Prevention and control of the disease caused by S. Enteritidis in human and animal populations require sensitive and specific molecular epidemiologic tools. However, molecular relatedness among S. Enteritidis isolates from different reservoirs is not well studied.
Liebana et al  used genetic fingerprinting methods (ribotyping, PFGE, and plasmid profiling) for the assessment of diversity within S. Enteritidis isolates from poultry farms. They concluded that a single typing method was not sufficient for discrimination and that a more sensitive method is needed to discriminate between strains from the different geographical and animal origins .
Multi-locus variable number tandem repeat analysis (MLVA), which has been recently developed for subtyping of S. Enteritidis isolates from human sporadic cases, showed high epidemiological concordance in outbreak strains .
We have recently optimized and evaluated MLVA using a multiplex PCR and demonstrated sufficient allelic variation that subdivided the S. Enteritidis strains from human and non-human sources into numerous multilocus genotypes that constituted major clonal groups. Therefore, MLVA with high discriminatory power may be used to enhance the effectiveness of molecular epidemiologic investigation of S. Enteritidis infections .

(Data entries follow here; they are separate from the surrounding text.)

(** [strings.Contains(s, substr)] is [Index(s, substr) >= 0]. *)
Definition Contains (s substr : string) : bool := 0 <=? Index s substr.

(** [strings.Split(s, sep)] for a separator of one byte, the form the
    program uses: the pieces of [s] between the occurrences of the byte, one
    more than there are occurrences; [Split("", sep)] is one empty piece. *)
Fixpoint Split (s : string) (sep : Ascii.ascii) : list string :=
  match s with
  | EmptyString => [EmptyString]
  | String a s' =>
      if Ascii.eqb a sep then EmptyString :: Split s' sep
      else match Split s' sep with
           | piece :: pieces => String a piece :: pieces
           | [] => [String a EmptyString]
           end
  end.

(** [strings.Join(elems, sep)] *)
Fixpoint Join (elems : list string) (sep : string) : string :=
  match elems with
  | [] => EmptyString
  | [elem] => elem
  | elem :: rest => elem ++ sep ++ Join rest sep
  end.

End strings.

(** ** Errors *)

(** [metav1.StatusReason], the reasons the search distinguishes and a few
    of the others. *)
Inductive StatusReason : Type :=
| StatusReasonUnknown
| StatusReasonUnauthorized
| StatusReasonForbidden
| StatusReasonNotFound
| StatusReasonTimeout
| StatusReasonInternalError.

Global Instance StatusReason_eq_dec : EqDecision StatusReason.
Proof. solve_decision. Defined.

(** A non-nil Go error value. *)
Inductive error_value : Type :=
| StatusError (reason : StatusReason) (code : Z) (message : string)
  (** an API status answer, [*apierrors.StatusError], with the reason and
      the HTTP code of its status *)
| errorString (message : string)
  (** an error without API status: transport failures, [fmt.Errorf]
      without [%w] *)
| wrapError (message : string) (err : error_value)
  (** [fmt.Errorf("message: %w", err)] *)
.

(** [err.Error()]: a wrapping error prints its message, a colon and the
    text of the error it wraps. *)
Fixpoint Error (err : error_value) : string :=
  match err with
  | StatusError _ _ message => message
  | errorString message => message
  | wrapError message err' => message ++ ": " ++ Error err'
  end.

In this study, we identified different allele distribution at most VNTR loci among S. Enteritidis isolates from different sources which suggests that patterns of allele distribution at some of the loci might be unique to isolates from specific sources. Therefore, the VNTR loci of unique allele distribution pattern can be used as potential markers for source tracking in the investigation of sporadic or outbreak cases.
Among the nine loci, SE2 and SE5 had a wide range of alleles per locus (higher variation of tandem repeats numbers) and their genetic diversity values (D) were also higher than other loci, resolving more frequent variation of these loci among isolates from humans and chickens than isolates from eggs (Table 1). Since these two loci may be hyper-mutatable, these findings are in support of the possible role of reservoir on the mutational rate or genetic variation of the S. Enteritidis isolates.

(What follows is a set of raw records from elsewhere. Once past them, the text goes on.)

(** * LogicFlow engine: the Scheduler (dispatcher) and the Recorder

    A shallow embedding of [Scheduler] (the engine's dispatcher) and of
    [recorder/index.ts].  JavaScript [Map]s are finite maps, arrays are
    lists, and every synchronous block of a method (the code between two
    [await]s) is one state transformer.  Calls that leave the dispatcher
    (the event channel, the node provider, the recorder) are appended to a
    log kept in the state, oldest first. *)

From stdpp Require Import base option list strings gmap fin_maps.
From Stdlib Require Import ZArith.

Open Scope string_scope.
Open Scope list_scope.

(** ** Data model *)

(** Node-defined content ([properties], [detail], resume input) is opaque to
    the dispatcher; it is carried as serialised text. *)
Definition Payload : Type := string.

(** Modelled from the spec: [constant/constant] is not among the sources.
    [FlowStatus] carries the two outcomes the spec lists for a result. *)
Inductive FlowStatus : Type :=
| COMPLETED
| INTERRUPTED.

#[global] Instance FlowStatus_eq_dec : EqDecision FlowStatus.
Proof. solve_decision. Defined.

(** [NodeParam]: a ready node, [{executionId, nodeId}]. *)
Record NodeParam : Type := mkNodeParam {
  np_executionId : string;
  np_nodeId : string;
}.

(** [TaskParam]: a launched task, [{executionId, nodeId, taskId}]. *)
Record TaskParam : Type := mkTaskParam {
  tp_executionId : string;
  tp_nodeId : string;
  tp_taskId : string;
}.

(** An outgoing edge; only [target] is read by the dispatcher. *)
Record OutgoingConfig : Type := mkOutgoing {
  target : string;
}.

(** [ActionResult]: what [execute] and [resume] of a node return. *)
Record ActionResult : Type := mkActionResult {
  ar_status : FlowStatus;
  ar_nodeType : string;
  ar_properties : option Payload;
  ar_outgoing : list OutgoingConfig;
  ar_detail : option Payload;
}.
(** * Early Bird: the deduplication and relevance-filter core

    A shallow embedding of [src/models/article.py],
    [src/processors/deduplicator.py] and [src/processors/filter.py],
    followed by the properties claimed about them.

    Conventions of the embedding.
    - A Python [str] is a Rocq [string]; its characters are the code
      points 0..255 (Latin-1), and the character tables below are those
      of CPython on that range.
    - A Python [float] score is an exact rational ([Q]).  Keyword counts
      and the reputation table are small dyadic numbers, so the only
      operation of the source that could round is the multiplication by
      the configured recency weight.
    - A naive [datetime] is its number of microseconds on the wall clock;
      an aware one also carries its UTC offset.  A [timedelta] is a number
      of microseconds.
    - Library functions ([hashlib.md5], [Levenshtein.ratio], [re.search]
      on the one pattern shape the program builds) are written out from
      their published definitions. *)

From Stdlib Require Import ZArith QArith Ascii String List Bool Lia Lqa.
From Stdlib Require Import Sorting Permutation DecimalString.
From stdpp Require Import gmap strings list fin_maps.

Local Open Scope Z_scope.

(* ====================================================================== *)
(** ** Python strings *)
(* ====================================================================== *)

Module PyStr.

Variation in the number of repeat sequences at a given locus or sequence heterogeneity among individual units may be due to slipped-strand mispairing (SSM) which can occur in combination with inadequate DNA mismatch repair pathways during replication [16, 17]. This instability can occur at a frequency of 10-4 event per bacterial cell division and allows for a high frequency of genetic switching. Bacteria can use this random event to adapt their genetic repertoire in response to selective environmental pressure .

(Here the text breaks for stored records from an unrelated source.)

(** * Pod filters: [GeneratePodFilterFunc] of pkg/domain/filters/pods.go

    A shallow embedding of the pod-filter compiler.  A filter request is a
    family name and a list of values; compiling it yields either a
    predicate over pods or an error.  The Go function closes over
    [filterValues]; here every closure is a named function that takes the
    captured variables as its first arguments. *)

From Stdlib Require Import String Ascii List Bool ZArith Lia.
Import ListNotations.
Open Scope string_scope.

(** ** Go values *)

(** A Go [error]: either a plain message ([errors.New], [fmt.Errorf] without
    a wrapping verb) or a message wrapped around an inner error. *)
Inductive error : Type :=
| errorString (s : string)
| wrapError (msg : string) (inner : error).

(** The [Error()] method. *)
Definition Error (e : error) : string :=
  match e with
  | errorString s => s
  | wrapError msg _ => msg
  end.

(** A Go result pair [(value, err)] in which exactly one side is set. *)
Inductive result (A : Type) : Type :=
| Ok (a : A)
| Err (err : error).
Arguments Ok {A} a.
Arguments Err {A} err.

Fixpoint error_eqb (a b : error) : bool :=
  match a, b with
  | errorString s, errorString t => String.eqb s t
  | wrapError m i, wrapError n j => String.eqb m n && error_eqb i j
  | _, _ => false
  end.

(** [errors.Is]: is [target] somewhere in the chain of [err]?  Go compares
    sentinel errors by identity; the model compares them structurally. *)
Fixpoint errors_Is (err target : error) : bool :=
  error_eqb err target ||
  match err with
  | errorString _ => false
  | wrapError _ inner => errors_Is inner target
  end.

(** [fmt.Errorf] applied to a format with no wrapping verb; the argument is
    the formatted message. *)
Definition fmt_Errorf (msg : string) : error := errorString msg.

(** ** The Go standard library, as far as the filters use it *)

(** [strings.HasPrefix s prefix]. *)
Definition strings_HasPrefix (s prefix : string) : bool := String.prefix prefix s.

Definition lowerByte (c : ascii) : ascii :=
  let n := nat_of_ascii c in
  if (65 <=? n)%nat && (n <=? 90)%nat then ascii_of_nat (n + 32) else c.

(** [strings.ToLower] on the bytes of a string: the letters A to Z are
    mapped to a to z.  Go also maps letters outside ASCII.  The filters
    lower-case two kinds of strings: query values on the prefix path, which
    are made of hex digits, and the status a pod reports, an English word. *)
Fixpoint strings_ToLower (s : string) : string :=
  match s with
  | EmptyString => EmptyString
  | String c rest => String (lowerByte c) (strings_ToLower rest)
  end.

In this study, bacterial-host interaction could have contributed to broad genetic diversity of S. Enteritidis isolates from humans and chickens as compared to isolates from eggs that had significantly lesser genetic diversity. This may be explained in part by the fact that egg isolates represent lineage of specific clones of S. Enteritidis that are capable of causing transovarian transmission in the laying hens. A recent study suggested that single-nucleotide polymorphisms (SNPs) occurring in the genomic fragment of S. enterica was linked to genetic drift within S. Enteritidis that is associated with egg contamination . Furthermore, a differentially regulated gene that is responsible for persistence or survival of the S. Enteritidis in egg albumin was identified . Whether SNPs variations or the differentially regulated genes have a modulating effect on the VNTR diversity in isolates from eggs, more focused investigation including virulence profiling and VNTR analyses of isolates from different sources may be needed. Additionally, it is conceivable that humans may be more likely exposed to multiple strains of S. Enteritidis due perhaps to frequent travel or consumption of contaminated foods that may be originated from diverse locations or sources . Therefore, it is conceivable that multiple infection sources and the high multiplication rate of S. Enteritidis in humans and chickens could have resulted in higher genetic diversity of these isolates compared to egg isolates in which the lower genetic diversity may be due to their clonal selection as invasive strains and their low multiplication inside eggs.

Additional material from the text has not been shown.